Why the president is hardly a "man of the people."
The next best thing to calling a Republican "racist," "sexist," "homophobic," or "Uncle Tom" (where appropriate) is to call him "out of touch."
Former Massachusetts Gov. Mitt Romney is the latest wealthy Republican to be called "out of touch." The proof? Why, he offered to bet rival Texas Gov. Rick Perry. The amount offered was — gasp — $10,000! This, of course, makes him another born-on-third-base-and-thought-he-hit-a-triple Republican. The Democratic National Committee pounced and immediately put out a video: "Mitt Romney: Simply Out of Touch — Ten Thousand Times Over."
But which "elite, out-of-touch politician" considers a $172,200 annual salary "relatively modest" — Republican presidential hopeful Romney or President Barack Obama? Answer: Obama.
Whose $300K-per-year hospital-executive wife traveled to working-class Zanesville, Ohio, and complained about the high cost of her daughters' summer camp, piano and dance lessons? Answer: Obama's.
The then-U.S. senator was making $170K. The 2005-2009 median income in Zanesville: $28,854, almost $13,000 less than the national median.
Romney fits this role perfectly. Son of a former American Motors CEO and Michigan governor, Romney made a bundle buying and selling businesses. Pretty blond wife. Pretty kids. Every hair in place. What's not to hate?
Never mind that there are more multimillionaire Democrat senators than multimillionaire Republican senators. Never mind that the average contribution to the DNC is larger than the average contribution to the RNC.
If not enough anecdotes exist to paint a Republican as a condescending patrician, why, just make something up. The New York Times wrote a phony story to slap the "elitist" label on former President George Herbert Walker Bush. At a grocers convention, Bush was intrigued by a device that could read torn bar code labels. Only one pool reporter was present, from a Texas paper, and he filed an unremarkable two-paragraph report on Bush's tour at the convention.
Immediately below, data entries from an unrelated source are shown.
(** *** reportlab's canvas

    A canvas accumulates drawing operators.  User-supplied settings stay
    the JSON values they were given as; coordinates computed by the
    script are rationals (halving a page dimension is exact in binary
    floating point too). *)
Inductive canvas_op : Type :=
| setFillColor (r g b alpha : json)
| setFont (face : string) (size : json)
| saveState
| translate (dx dy : Q)
| rotate (theta : json)
| drawCentredString (x y : Q) (text : string)
| restoreState.

Record Canvas : Type := mkCanvas { pagesize : Q * Q; code : list canvas_op }.

(** *** pypdf's pages

    A page is its media box and what is painted on it, bottom to top: the
    content stream it was read with, then every overlay merged into
    it.  The media box is a rectangle of user space: [page.mediabox.left]
    and [.bottom] are its lower left corner, [.width] and [.height] its
    size.  The script reads the size only. *)
Inductive content : Type :=
| Original (stream : string)
| Overlay (ops : list canvas_op).

Record page : Type := mkPageAt {
  mediabox_left : Q;
  mediabox_bottom : Q;
  mediabox_width : Q;
  mediabox_height : Q;
  contents : list content
}.

(** A page whose media box starts at the origin of user space, as that
    of every page reportlab writes. *)
Definition mkPage (width height : Q) (contents : list content) : page :=
  mkPageAt 0 0 width height contents.

(** [page.merge_page(other)]: [other]'s content is painted over the
    page's own, in the page's user space; the media box stays. *)
Definition merge_page (p other : page) : page :=
  mkPageAt (mediabox_left p) (mediabox_bottom p) (mediabox_width p) (mediabox_height p)
           (contents p ++ contents other).

(** [can.save()] followed by [PdfReader(packet).pages[0]]: the script
    always sets a colour and a font first, so the canvas holds operators
    and [save] emits exactly one page, of the canvas's size. *)
Definition saved_page (can : Canvas) : page :=
  mkPage (fst (pagesize can)) (snd (pagesize can)) [Overlay (code can)].

(** *** What the libraries and the operating system answer

    A call that can raise answers [inl message].  A call that writes
    answers with the world it leaves, raised or not. *)
Class PdfEnv : Type := {
  world : Type;
  (** [Some message] when a third-party import fails at start-up *)
  import_error : option string;
  (** pikepdf *)
  pikepdf_Pdf : Type;
  Pdf_open : string -> world -> string + pikepdf_Pdf;
  Pdf_save : pikepdf_Pdf -> string -> save_kwargs -> world -> (string + unit) * world;
  (** os.path *)
  getsize : string -> world -> string + Z;
  (** json *)
  json_loads : string -> string + json;
  (** pypdf: all pages of the file; writing a list of pages to a path
      ([open(path, 'wb')] and [writer.write]) *)
  PdfReader : string -> world -> string + list page;
  write_pages : string -> list page -> world -> (string + unit) * world;
  (** reportlab: [Some message] when the canvas refuses an operator (a
      size that is no number, an alpha outside [0, 1], ...); the width of
      a string in a face at a size *)
  refuses : Canvas -> canvas_op -> option string;
  stringWidth : string -> string -> json -> string + Q
}.

Section Script.
Context {E : PdfEnv}.

Local Abbreviation M := (Py.M world).

(** **** compress_pdf *)

Definition save_options : list (string * save_kwargs) :=
  [ ("low",     mkSave true 0 0 false None);
    ("medium",  mkSave true 1 1 true None);
    ("high",    mkSave true 2 2 true None);
    ("extreme", mkSave true 3 2 true (Some true)) ].

(** [save_options['medium']], the second argument of [.get]. *)
Definition save_options_medium : save_kwargs :=
  dict_get save_options "medium" (mkSave true 1 1 true None).

Definition compress_pdf (input_path output_path level : string) : M json :=
  try_except
    (pdf <- ask (Pdf_open input_path) ;;
     let options := dict_get save_options level save_options_medium in
     act (Pdf_save pdf output_path options) ;;;
     input_size <- ask (getsize input_path) ;;
     output_size <- ask (getsize output_path) ;;
     let saved_bytes := (input_size - output_size)%Z in
     compression_ratio <-
       (if (input_size >? 0)%Z
        then q <- lift (int_truediv saved_bytes input_size) ;;
             ret (PyFloat (float_mul_int q 100))
        else ret (PyInt 0)) ;;
     ret (JDict [ ("success", JBool true);
                  ("original_size", JInt input_size);
                  ("compressed_size", JInt output_size);
                  ("saved_bytes", JInt saved_bytes);
                  ("compression_ratio", JStr (format_2f compression_ratio ++ "%"));
                  ("level", JStr level) ]))
    (fun e => ret (JDict [ ("success", JBool false); ("error", JStr e) ])).

(** **** add_watermark *)

(** A canvas method: the operator is appended unless the library
    refuses it. *)
Definition emit (can : Canvas) (op : canvas_op) : string + Canvas :=
  match refuses can op with
  | Some msg => inl msg
  | None => inr (mkCanvas (pagesize can) (code can ++ [op]))
  end.

Definition and_then {A B} (r : string + A) (k : A -> string + B) : string + B :=
  match r with
  | inr a => k a
  | inl msg => inl msg
  end.

Notation "x <~ r ;; k" := (and_then r (fun x => k))
  (at level 100, r at next level, right associativity).

(** The branch on [position]: the text is drawn in one of four ways, or
    not at all. *)
Definition place_text (can : Canvas) (position rotation : json) (text : string)
           (page_width page_height : Q) : string + Canvas :=
  if eq_str position "diagonal" then
    let center_x := page_width / 2 in
    let center_y := page_height / 2 in
    can <~ emit can saveState ;;
    can <~ emit can (translate center_x center_y) ;;
    can <~ emit can (rotate rotation) ;;
    can <~ emit can (drawCentredString 0 0 text) ;;
    emit can restoreState
  else if eq_str position "center" then
    let center_x := page_width / 2 in
    let center_y := page_height / 2 in
    emit can (drawCentredString center_x center_y text)
  else if eq_str position "top" then
    let center_x := page_width / 2 in
    emit can (drawCentredString center_x (page_height - 50) text)
  else if eq_str position "bottom" then
    let center_x := page_width / 2 in
    emit can (drawCentredString center_x 50 text)
  else inr can.

(** The overlay drawn for one page: the body of the loop up to
    [can.save()]. *)
Definition draw_overlay (opacity font_size rotation position color : json)
           (text : string) (pg : page) : string + Canvas :=
  let page_width := mediabox_width pg in
  let page_height := mediabox_height pg in
  let can := mkCanvas (page_width, page_height) [] in
  r <~ json_getitem color "r" ;;
  g <~ json_getitem color "g" ;;
  b <~ json_getitem color "b" ;;
  can <~ emit can (setFillColor r g b opacity) ;;
  can <~ emit can (setFont "Helvetica-Bold" font_size) ;;
  text_width <~ stringWidth text "Helvetica-Bold" font_size ;;
  place_text can position rotation text page_width page_height.

(** One turn of the loop: draw, save, read back, merge. *)
Definition watermark_page (opacity font_size rotation position color : json)
           (text : string) (pg : page) : string + page :=
  can <~ draw_overlay opacity font_size rotation position color text pg ;;
  let watermark_page := saved_page can in
  inr (merge_page pg watermark_page).

(** [for page_num, page in enumerate(reader.pages)]: [writer] is the
    list of pages added so far. *)
Fixpoint watermark_pages (opacity font_size rotation position color : json)
         (text : string) (pages writer : list page) : string + list page :=
  match pages with
  | [] => inr writer
  | pg :: rest =>
      pg' <~ watermark_page opacity font_size rotation position color text pg ;;
      watermark_pages opacity font_size rotation position color text rest (writer ++ [pg'])
  end.

Definition default_color : json :=
  JDict [ ("r", JFloat (1#2)); ("g", JFloat (1#2)); ("b", JFloat (1#2)) ].

(** [options] is [None] when the caller passes nothing and whatever
    [json.loads] returned otherwise (JSON [null] is [None]). *)
Definition add_watermark (input_path output_path text : string) (options : json) : M json :=
  try_except
    (let options := match options with JNull => JDict [] | _ => options end in
     opacity <- lift (json_get options "opacity" (JFloat (3#10))) ;;
     font_size <- lift (json_get options "fontSize" (JInt 48)) ;;
     rotation <- lift (json_get options "rotation" (JInt 45)) ;;
     position <- lift (json_get options "position" (JStr "diagonal")) ;;
     color <- lift (json_get options "color" default_color) ;;
     reader_pages <- ask (PdfReader input_path) ;;
     writer <- lift (watermark_pages opacity font_size rotation position color
                                     text reader_pages []) ;;
     act (write_pages output_path writer) ;;;
     ret (JDict [ ("success", JBool true);
                  ("pages", JInt (Z.of_nat (List.length reader_pages)));
                  ("watermark", JStr text);
                  ("position", position) ]))
    (fun e => ret (JDict [ ("success", JBool false); ("error", JStr e) ])).

(** **** main *)

(** [sys.argv[i]], used only after the length check that makes it
    safe. *)
Definition argv_at (argv : list string) (i : nat) : string := nth i argv "".
(** [model.get_layer(name)]: the first layer of the model with that name. *)
Definition get_layer (model : Model) (name : string) : M scalar layer_id :=
  λ st, match List.find (λ layer, match store st !! layer with
                                  | Some l => match config l !! "name" with
                                              | Some (CStr n) => bool_decide (n = name)
                                              | _ => false
                                              end
                                  | None => false
                                  end) (layers model) with
        | Some layer => (inr layer, st)
        | None => (inl OperationNotFound, st)
        end.

(** [Model(inputs, outputs)] *)
Definition new_model (ins outs : list tensor) : M scalar Model :=
  λ st, match build_model ins outs (store st) with
        | Some model => (inr model, st)
        | None => (inl KerasError, st)
        end.

(** *** [reused_core_logic] *)

(** The order in which the chosen nodes of [layer] are edited. *)
Definition sorted_indices (model : Model) (layer : layer_id) (node_indices : list nat)
  : M scalar (list nat) :=
  let* node_depths :=
    for_each (λ node_index,
                let* _ := inbound_node layer node_index in
                get_node_depth model (layer, node_index)) node_indices in
  ret (reverse (sort_x_by_y node_indices node_depths)).

(** One turn of the loop over [sorted_indices]. *)
Definition edit_node (fuel : nat) (model : Model) (layer : layer_id)
    (modifier_function : layer_id → nat → list tensor
                         → M scalar (gmap tensor (tensor * mask)))
    (input_delete_masks : option (list mask))
    (node_index : nat)
    (acc : gmap tensor (tensor * mask) * gmap node_key (tensor * mask))
  : M scalar (unit * (gmap tensor (tensor * mask) * gmap node_key (tensor * mask))) :=
  let '(replace_tensors, finished_nodes) := acc in
  let* inbound := inbound_node layer node_index in
  let* (submodel_outputs, _, submodel_finished_outputs) :=
    rebuild_submodel fuel (inputs model) (inbound_layers inbound) (node_indices inbound)
                     replace_tensors finished_nodes input_delete_masks in
  let finished_nodes := submodel_finished_outputs ∪ finished_nodes in
  let* replace_inputs := modifier_function layer node_index submodel_outputs in
  ret ((), (replace_inputs ∪ replace_tensors, finished_nodes)).
#[export] Instance counter_gen : IdGen nat.
Proof.
  refine {| uuid := fun n => (counter_id n, S n); issued := counter_issued |}.
  - intros n Hin; simpl in Hin.
    assert (Hlen : forall k, String.length (strokes k) = k)
      by (induction k as [|k IH]; simpl; congruence).
    assert (Hlt : forall k s, In s (counter_issued k) ->
                              exists m, m < k /\ s = counter_id m).
    { induction k as [|k IH]; simpl; [tauto|].
      intros s [E | Hs].
      - exists k. split; [lia | now symmetry].
      - destruct (IH s Hs) as [m [Hm E]]. exists m. split; [lia | exact E]. }
    destruct (Hlt _ _ Hin) as [m [Hm E]].
    unfold counter_id in E; simpl in E. injection E as E.
    apply (f_equal String.length) in E. rewrite !Hlen in E. lia.
  - intros n. reflexivity.
Defined.

(** ** [features/books/booksSlice.js] *)

Module BooksSlice.

(** Action creators. *)
Definition addBook (book : Book.t) : Action :=
  {| type := "books/add"; payload := book_payload book |}.

Definition removeBook (id : string) : Action :=
  {| type := "books/remove"; payload := id_payload id |}.

Definition initialState : list Book.t := [].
The New York Times, however, ran a front-page story headlined, "Bush Encounters the Supermarket, Amazed." The Times falsely wrote that the allegedly clueless out-of-touch Bush was surprised by an ordinary checkout scanner.
Reacting to the Bush-didn't-know-a-scanner assertion, a systems analyst for the National Grocers Association who showed Bush the scanner said: "The whole thing is ludicrous. What he was amazed about was the ability of the scanner to take that torn label and reassemble it." Nevertheless, Bush's image as a rich, out-of-touch patrician hurt.
Obama, on the other hand, is a "man of the people."
But Obama has long enjoyed a very un-Joe Sixpack-like life.
His mom had a Ph.D. in anthropology. His father won a graduate scholarship to pursue an economics Ph.D. at Harvard. Obama was raised for a time by his maternal grandparents — one a successful salesman, the other a bank executive. He attended the most prestigious private prep school in Hawaii, Punahou School. Obama spent his first two college years at the elite private California school Occidental, before transferring to Ivy League Columbia and then to Harvard Law. He met his future wife, Michelle, at a blue-stocking, big-time Chicago law firm, where today first-year associates make the "relatively modest" pay of about $160K.
Obama, to counter this and make himself more relatable, apparently takes a page from The New York Times playbook — and makes stuff up. On the 2008 campaign trail, for example, he says he and his mom spent time on food stamps — something that he somehow failed to included in his autobiography. Conveniently, records do not exist to prove or disprove this. And Obama, in making the emotional and personal case for ObamaCare, repeatedly said his mom, as she lay dying of cancer in a hospital, fought with insurance companies to get them to pay her medical bills.
But according to a New York Times reporter, in an otherwise flattering book on Obama's mom, she did, in fact, have her medical bills paid — less deductible and co-pay — without dispute by her carrier. Obama paid no price for this because a) the reporter is suddenly "unavailable" for interviews, and b) the media do not care and Obama has never been directly asked about this contradiction.
Here's the bulletin: When you get to the level of governor or U.S. senator — let alone president — you are out-of-touch. Oh, sure, every now and again Queen Victoria saunters out from her carriage and mingles with the hoi polloi. But then it's back to a world of power and celebrity. It's a world where people constantly kiss your rear. It's a world of dining out most days and nights, drivers, handlers, people to carry your luggage, pack your clothes, do your shopping, walk your dogs, make travel arrangements, arrange your schedule, remind you when to remember birthdays, anniversaries and your children's names. Despite the world-weary look on the faces of so many politicians, they live in a world of abbreviated workweeks, with staffers to do the boring grunt stuff. Why do you think they want to be re-elected?
But Democrats, by definition — no matter how much money they have — are down with the common folk, and Republicans are nose-in-the-air, I-got-mine selfish SOBs.